RECORDS SHOWN
(** ** Witness: a tree whose only property follows four bytes of cells, a 1 and takes the
    rest of the memory *)
Definition plain_known (t : list Z) : bool := bool_decide (t !! 4%nat = Some 1).
Definition plain_LibfdtRw : LibfdtRw := {|
  fdt_get_property t _ _ := if plain_known t then (Some 5, Z.of_nat (length t) - 5) else (None, -1);
  fdt_setprop t _ _ Val := (0, take 4 t ++ 1 :: Val);
  fdt_appendprop t _ _ Val := (0, take 4 t ++ 1 :: (if plain_known t then drop 5 t else []) ++ Val);
  fdt_setprop_inplace t _ _ _ := (0, t);
  fdt_next_node _ o _ := (o, -1);
  fdt_offset_ptr _ _ _ := None;
  fdt_get_alias_namelen _ _ := None;
  fdt_first_subnode _ _ := -1; fdt_next_subnode _ _ := -1; fdt_subnode_offset _ _ _ := -1;
  fdt_open_into t _ := (0, t); fdt_pack t := (0, t)
|}.
Lemma plain_value t o Name v :
  (4 <= length t)%nat -> @prop_value plain_LibfdtRw (take 4 t ++ 1 :: v) o Name = Some v.
Proof.
  intros H. unfold prop_value, plain_LibfdtRw, plain_known; cbn [fdt_get_property].
  assert (length (take 4 t) = 4%nat) as HL by (rewrite length_take; lia).
  rewrite bool_decide_eq_true_2 by (rewrite lookup_app_r by lia; by rewrite HL).
  rewrite length_app, HL. cbn [length]. unfold rd. cbn [Z.ltb Z.compare].
  rewrite load_Some by (rewrite length_app, HL; cbn [length]; lia).
  change (Z.to_nat 5) with 5%nat. rewrite drop_app_ge by lia. rewrite HL. replace (5 - 4)%nat with 1%nat by lia. cbn [drop Z.ltb Z.compare Pos.compare Pos.compare_cont]. rewrite drop_0. by rewrite take_ge by lia.
Qed.
Lemma plain_laws : LibfdtValueLaws plain_LibfdtRw.
Proof.
  assert (forall n, 0 <= FDT_TAGALIGN (Z.of_nat n)) as HT.
  { intros n. pose proof (TAGALIGN_bounds (Z.of_nat n)). lia. }
  refine {| is_node := fun t _ => (4 <= length t)%nat; fdt_free := fun _ => 4096 |}.
  - intros f t o Name Val Hf Hn _. assert (0 <= @prop_need plain_LibfdtRw t o Name Val) as Hpos.
    { unfold prop_need, SIZEOF_fdt_property. specialize (HT (length Val)). destruct (prop_value t o Name); lia. }
    destruct Hf as [-> | ->]; (eexists; split; [reflexivity|]; rewrite length_app, length_take; cbn [length]; split; lia).
  - intros t o Name Val t' Hn [= <-]. by apply plain_value.
  - intros t o Name Val t' Hn [= <-]. rewrite plain_value by done. do 2 f_equal. unfold prop_value; cbn.
    destruct (plain_known t) eqn:E; [|done]. unfold plain_known in E. apply bool_decide_eq_true in E.
    apply lookup_lt_Some in E. unfold rd. cbn [Z.ltb Z.compare]. rewrite load_Some by (change (Z.to_nat 5) with 5%nat; lia).
    by rewrite take_ge by (rewrite length_drop; lia).
Defined.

DIRECTIONS FOR THIS TASK
Please retype exactly the line containing "destruct (plain_known t)" and each line after it to the end of the records, and nothing more.

FINISHED TASK
    destruct (plain_known t) eqn:E; [|done]. unfold plain_known in E. apply bool_decide_eq_true in E.
    apply lookup_lt_Some in E. unfold rd. cbn [Z.ltb Z.compare]. rewrite load_Some by (change (Z.to_nat 5) with 5%nat; lia).
    by rewrite take_ge by (rewrite length_drop; lia).
Defined.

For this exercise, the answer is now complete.